Segment Open
(** * UNet.py: an encoder/decoder segmentation network, at the level of tensor
    sizes and of the operator graph it builds.

    A tensor is modelled by its size [(N, C, H, W)] together with the symbolic
    expression (the dataflow graph) that produced it.  The operators of the
    tensor framework (convolution, batch normalisation, pooling, upsampling,
    padding, concatenation) are modelled by their documented size arithmetic
    and by the size checks under which they raise; the classes of UNet.py are
    translated one by one on top of them. *)

From Stdlib Require Import ZArith List Bool String Lia.
Import ListNotations.
Local Open Scope Z_scope.
Set Warnings "-register-all".

(** ** Errors raised by the tensor operators *)

Inductive TorchError : Type :=
| ChannelMismatch        (* conv / batch-norm: input has the wrong channel count *)
| KernelTooLarge         (* conv: padded input smaller than the kernel *)
| OutputTooSmall         (* pooling: computed output size below 1 *)
| SingleValuePerChannel  (* batch-norm in training mode: N*H*W = 1 *)
| EmptyInput             (* pooling / upsampling: the input may not be empty *)
| EmptyWeight            (* conv / transpose-conv: the weight has no channels *)
| BadPadding             (* pad: negative padding larger than the dimension *)
| BadDim                 (* cat: dimension out of range *)
| SizeMismatch.          (* cat: sizes differ outside the cat dimension *)

Inductive result (A : Type) : Type :=
| Ok (a : A)
| Err (e : TorchError).
Arguments Ok {A} a.
Arguments Err {A} e.

Definition bind {A B : Type} (r : result A) (k : A -> result B) : result B :=
  match r with
  | Ok a => k a
  | Err e => Err e
  end.

Definition result_map {A B : Type} (f : A -> B) (r : result A) : result B :=
  match r with
  | Ok a => Ok (f a)
  | Err e => Err e
  end.

Notation "x <- c ;; k" := (bind c (fun x => k))
  (at level 61, c at next level, right associativity).

(** ** Modules (layers) *)

Inductive InterpMode : Type := Nearest | Bilinear.

(** The layer classes of [torch.nn] that UNet.py instantiates, with the
    constructor arguments it passes; the remaining arguments keep their
    defaults (stride 1 and dilation 1 for [Conv2d]; padding 0 for
    [MaxPool2d] and [ConvTranspose2d]).  [Sequential] is [nn.Sequential]. *)
Inductive Module : Type :=
| Conv2d (in_channels out_channels kernel_size padding : Z) (bias : bool)
| BatchNorm2d (num_features : Z)
| ReLU
| MaxPool2d (kernel_size stride : Z)
| Upsample (scale_factor : Z) (mode : InterpMode) (align_corners : bool)
| ConvTranspose2d (in_channels out_channels kernel_size stride : Z)
| Sequential (layers : list Module).

(** ** Tensors *)

Record Size : Type := mkSize { dimN : Z; dimC : Z; dimH : Z; dimW : Z }.

(** The operator graph behind a tensor: which operators, with which
    hyper-parameters, were applied to which inputs, in which order. *)
Inductive Graph : Type :=
| GInput (name : string)
| GApply (layer : Module) (x : Graph)
| GPad (pad_left pad_right pad_top pad_bottom : Z) (x : Graph)
| GCat (dim : Z) (xs : list Graph).

Record Tensor : Type := mkTensor { size : Size; graph : Graph }.

(** A tensor none of whose dimensions is zero. *)
Definition nonempty (x : Tensor) : Prop :=
  1 <= dimN (size x) /\ 1 <= dimC (size x) /\
  1 <= dimH (size x) /\ 1 <= dimW (size x).

Definition input_tensor (name : string) (n c h w : Z) : Tensor :=
  mkTensor (mkSize n c h w) (GInput name).

(** ** The framework's operators

    These are operators of the tensor library [torch], which UNet.py imports;
    none of them is defined in UNet.py.  Each is modelled by the output size
    the library documents for it and by the checks the library makes on the
    input size before it computes anything; the message the library raises
    with is quoted with each check. *)

(** [nn.Conv2d.forward], stride 1, dilation 1, square kernel: output extent
    [i + 2 * padding - kernel_size + 1].  Raises "expected input ... to have
    [in_channels] channels" on a wrong channel count, and "Kernel size can't
    be greater than actual input size" when the padded input is smaller than
    the kernel.  Before either, a weight without output channels is refused
    ("expected weight to be at least 1 at dimension 0"). *)
Definition conv2d (cin cout k p : Z) (b : bool) (x : Tensor) : result Tensor :=
  let s := size x in
  if cout <? 1 then Err EmptyWeight
  else if negb (dimC s =? cin) then Err ChannelMismatch
  else if (dimH s + 2 * p <? k) || (dimW s + 2 * p <? k) then Err KernelTooLarge
  else Ok (mkTensor (mkSize (dimN s) cout
                            (dimH s + 2 * p - k + 1) (dimW s + 2 * p - k + 1))
                    (GApply (Conv2d cin cout k p b) (graph x))).

(** [nn.BatchNorm2d.forward]: the size is unchanged.  In training mode the
    batch statistics need more than one value per channel: on
    [N * H * W = 1] it raises "Expected more than 1 value per channel when
    training".  In evaluation mode the running statistics are used and there
    is no such check.  Raises on a channel count other than
    [num_features]. *)
Definition batch_norm2d (training : bool) (nf : Z) (x : Tensor) : result Tensor :=
  let s := size x in
  if training && (dimN s * dimH s * dimW s =? 1) then Err SingleValuePerChannel
  else if negb (dimC s =? nf) then Err ChannelMismatch
  else Ok (mkTensor s (GApply (BatchNorm2d nf) (graph x))).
Segment Closed
Assigned task:
Restate word for word the entries above from the line with "of range *)" through the line with "(** ** The framework's operators", inclusive, leaving out everything else.

Answer:
| BadDim                 (* cat: dimension out of range *)
| SizeMismatch.          (* cat: sizes differ outside the cat dimension *)

Inductive result (A : Type) : Type :=
| Ok (a : A)
| Err (e : TorchError).
Arguments Ok {A} a.
Arguments Err {A} e.

Definition bind {A B : Type} (r : result A) (k : A -> result B) : result B :=
  match r with
  | Ok a => k a
  | Err e => Err e
  end.

Definition result_map {A B : Type} (f : A -> B) (r : result A) : result B :=
  match r with
  | Ok a => Ok (f a)
  | Err e => Err e
  end.

Notation "x <- c ;; k" := (bind c (fun x => k))
  (at level 61, c at next level, right associativity).

(** ** Modules (layers) *)

Inductive InterpMode : Type := Nearest | Bilinear.

(** The layer classes of [torch.nn] that UNet.py instantiates, with the
    constructor arguments it passes; the remaining arguments keep their
    defaults (stride 1 and dilation 1 for [Conv2d]; padding 0 for
    [MaxPool2d] and [ConvTranspose2d]).  [Sequential] is [nn.Sequential]. *)
Inductive Module : Type :=
| Conv2d (in_channels out_channels kernel_size padding : Z) (bias : bool)
| BatchNorm2d (num_features : Z)
| ReLU
| MaxPool2d (kernel_size stride : Z)
| Upsample (scale_factor : Z) (mode : InterpMode) (align_corners : bool)
| ConvTranspose2d (in_channels out_channels kernel_size stride : Z)
| Sequential (layers : list Module).

(** ** Tensors *)

Record Size : Type := mkSize { dimN : Z; dimC : Z; dimH : Z; dimW : Z }.

(** The operator graph behind a tensor: which operators, with which
    hyper-parameters, were applied to which inputs, in which order. *)
Inductive Graph : Type :=
| GInput (name : string)
| GApply (layer : Module) (x : Graph)
| GPad (pad_left pad_right pad_top pad_bottom : Z) (x : Graph)
| GCat (dim : Z) (xs : list Graph).

Record Tensor : Type := mkTensor { size : Size; graph : Graph }.

(** A tensor none of whose dimensions is zero. *)
Definition nonempty (x : Tensor) : Prop :=
  1 <= dimN (size x) /\ 1 <= dimC (size x) /\
  1 <= dimH (size x) /\ 1 <= dimW (size x).

Definition input_tensor (name : string) (n c h w : Z) : Tensor :=
  mkTensor (mkSize n c h w) (GInput name).

(** ** The framework's operators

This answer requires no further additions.